BayFP Talk with Philip Wadler


This month’s BayFP meeting is Wednesday, January 9th. We’re fortunate to be overlapping POPL 2008, and have arranged for Philip Wadler to repeat a talk on “Well typed programs can’t be blamed“. The talk will be held at 7:30pm in the Nob Hill Room at The Stanford Court Hotel, San Francisco.

This joint paper with Robby Findler introduces blame — from contracts — to a type system with casts. The authors then show that any failure of a cast from a dynamically-typed term to a well-typed context must be blamed on the dynamically typed term (they call this positive blame). Similarly, any cast from a more-precisely-typed term to a less-precisely-typed context must be blamed on the less-precisely-typed context (negative blame). Thus, the title of the talk: well-typed programs can’t be blamed.

The paper concludes with the observation that programming languages with libraries, development tools, user communities and other network effects often get adopted faster regardless of technical superiority. The authors propose that integrating dynamic and static typing into a single language may form a better basis for comparing the strengths and weaknesses of each.

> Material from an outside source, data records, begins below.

(* ===== verification/EventsSenderWitness.v ===== *)
(** * Inputs at which the theorems on sent events apply

    An event delivered to a name that resolves to two addresses, signed with two keys, and an
    endpoint verified by the challenge it echoes in two chunks. *)

From S2P Require Import Prelude Strings Json Value Config OAuth EventsSender EventsSenderTheorems.
Import JsonModel.

#[local] Open Scope Z_scope.
#[local] Open Scope rust_scope.

#[local] Ltac by_value := match goal with |- _ = ?v => vm_cast_no_check (eq_refl v) end.

Module SenderW.

Definition digest : string := "0123456789abcdef0123456789abcdef0123456789abcdef0123456789abcdef".
Definition time : string := "2024-02-29T23:59:59.5Z".
Definition data : Json :=
  JObj [("host_id", JStr "host-1"); ("session_id", JStr "work"); ("job_id", JStr "job:1");
        ("previous_state", JNull); ("state", JStr "running"); ("timestamp", JStr time)]%string.
Definition event : Json :=
  JObj [("eventId", JStr ("evt_" +:+ digest)); ("name", JStr "job.state.changed"); ("data", data);
        ("timestamp", JStr time); ("cursor", JNull)]%string.
Definition challenge_body : Json := JObj [("challenge", JStr one_uuid); ("type", JStr "verification")]%string.
Definition echo : Json := JObj [("challenge", JStr one_uuid)]%string.

#[local] Instance serde : SerdeJson := codec [event; challenge_body; echo].

#[local] Instance url : UrlLib := {|
  Url := string;
  url_parse s := Some s;
  url_scheme _ := "https"%string;
  url_username _ := EmptyString;
  url_password _ := None;
  url_fragment _ := None;
  url_host_str _ := Some "hooks.example"%string;
  url_port_or_known_default _ := Some 443;
  url_append_pairs s _ := s;
|}.
Definition url_port (u : Url) : option Z := None.
Definition url_domain (u : Url) : option (string + IpAddr) := Some (inl "hooks.example"%string).

(** The keys are their own encodings. *)
Definition base64_decode (s : string) : option string := Some s.
Definition base64_encode (s : string) : string := s.
Definition hmac_sha256 (key body : string) : string := key +:+ "/" +:+ body.

Definition bearer : string := "0123456789abcdef0123456789abcdef".
Definition headers (name : string) : option string :=
  match_str name [("authorization", "Bearer " +:+ bearer); ("content-type", "application/json")]%string.

Definition key : string := "whsec_abcdefghijklmnopqrstuvwx".
Definition old_key : string := "whsec_ABCDEFGHIJKLMNOPQRSTUVWXYZ".
Definition delivery : SendEnvelope :=
  mkEnvelope "delivery" "https://hooks.example/in" ("sub_" +:+ digest) key (Some old_key) None
    (Some (str_of (print event))).
Definition verification : SendEnvelope :=
  mkEnvelope "verification" "https://hooks.example/in" ("sub_" +:+ digest) key None (Some one_uuid) None.

Definition echo_chunks : list (result string string) :=
  let text := str_of (print echo) in
  [Ok (substring 0 10 text); Ok (substring 10 (String.length text - 10) text)].
Definition world : SendWorld := {|
  sw_uuid := uuid0;
  sw_lookup name port := if String.eqb name "hooks.example" then Some [V4 93 184 216 34; V6 9734 18176 0 0 0 0 0 1] else None;
  sw_client := true;
  sw_clock := Some 1709251199;
  sw_post out := Some (mkEndpointResponse 200 echo_chunks true);
|}.

#[local] Notation outgoing := (outgoing url_port url_domain base64_decode base64_encode hmac_sha256).
#[local] Notation send_checked := (send_checked url_port url_domain base64_decode base64_encode hmac_sha256).

Definition no_request : Outgoing := mkOutgoing EmptyString "" 0 [] "" "" [] "" "" None.
Definition delivered : Outgoing :=
  match outgoing bearer headers delivery world with Ok out => out | Err _ => no_request end.
Lemma delivered_value : outgoing bearer headers delivery world = Ok delivered.
Proof. by_value. Qed.

Lemma outgoing_confined_witness :
  Forall public_address (og_sockets delivered) /\ length (og_signatures delivered) = 2%nat
  /\ body_ok (og_body delivered) (og_webhook_id delivered) (og_challenge delivered).
Proof.
  destruct (outgoing_confined url_port url_domain base64_decode base64_encode hmac_sha256 bearer headers delivery
    world delivered delivered_value) as (_ & _ & (_ & Hp & _) & (_ & Hb) & _).
  split; [|split; [vm_compute; reflexivity|exact Hb]].
  assert (Forall address_ok (og_sockets delivered)) as Hok
    by (vm_compute; repeat constructor; discriminate).
  rewrite !Forall_forall in Hp |- *. rewrite Forall_forall in Hok. intros a Ha. by apply Hp, Hok.
Defined.

Lemma verified_value : send_checked bearer headers verification world = Ok (mkSendResult 200 true).
Proof. by_value. Qed.

Definition asked : Outgoing :=
  match outgoing bearer headers verification world with Ok out => out | Err _ => no_request end.
Lemma asked_value : outgoing bearer headers verification world = Ok asked.
Proof. by_value. Qed.
Lemma asked_challenge : og_challenge asked = Some one_uuid.
Proof. by_value. Qed.

Lemma asked_only out : outgoing bearer headers verification world = Ok out -> out = asked.
Proof.
  intros Hout.
  exact (f_equal (fun r => match r with Ok o => o | Err _ => no_request end) (eq_trans (eq_sym Hout) asked_value)).
Qed.

Lemma send_verified_witness :
  exists out response, sw_post world out = Some response /\ hp_status response = 200
    /\ exists received, chunk_bytes (hp_chunks response) = Some received /\ echoes received one_uuid.
Proof.
  destruct (send_verified url_port url_domain base64_decode base64_encode hmac_sha256 bearer headers verification
    world (mkSendResult 200 true) verified_value) as (out & response & Hout & Hr & Hs & Hv).
  exists out, response. split; [exact Hr|]. split; [symmetry; exact Hs|].
  destruct (proj1 Hv eq_refl) as (challenge & received & Hc & _ & Hch & _ & _ & He).
  exists received. split; [exact Hch|].
  rewrite (asked_only out Hout) in Hc. rewrite asked_challenge in Hc.
  rewrite (Some_inj _ _ Hc). exact He.
Defined.

Lemma public_ip_stricter_witness :
  is_public_ip (V4 192 0 66 1) = true /\ public_ip (V4 192 0 66 1) = false.
Proof.
  split; [vm_compute; reflexivity|].
  destruct (public_ip (V4 192 0 66 1)) eqn:E; [|reflexivity].
  apply (public_ip_stricter (V4 192 0 66 1)) in E.
  - destruct E as [_ E]. contradict E. split; reflexivity.
  - repeat (apply Forall_cons; split; [split; [discriminate|reflexivity]|]). apply Forall_nil. exact I.
Defined.
End SenderW.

This talk is not just for type theorists and functional programming enthusiasts; many professional programmers work with both static and dynamic types every day. As the authors point out, Visual Basic already supports both static and dynamic typing, and similar integration is planned for Perl 6 and Javascript. One way or another, if you program for a living then you’re probably already switching between the designs, although usually not within a single language.

Several of us from Skydeck will be there on Wednesday and we’d love to see you there. The talk is free, even though it’s being held in the same hotel as the ACM conference. Speaking of the conference, drop us a line if you’ll be in San Francisco for it. Some of us will be attending affiliated events earlier in the week.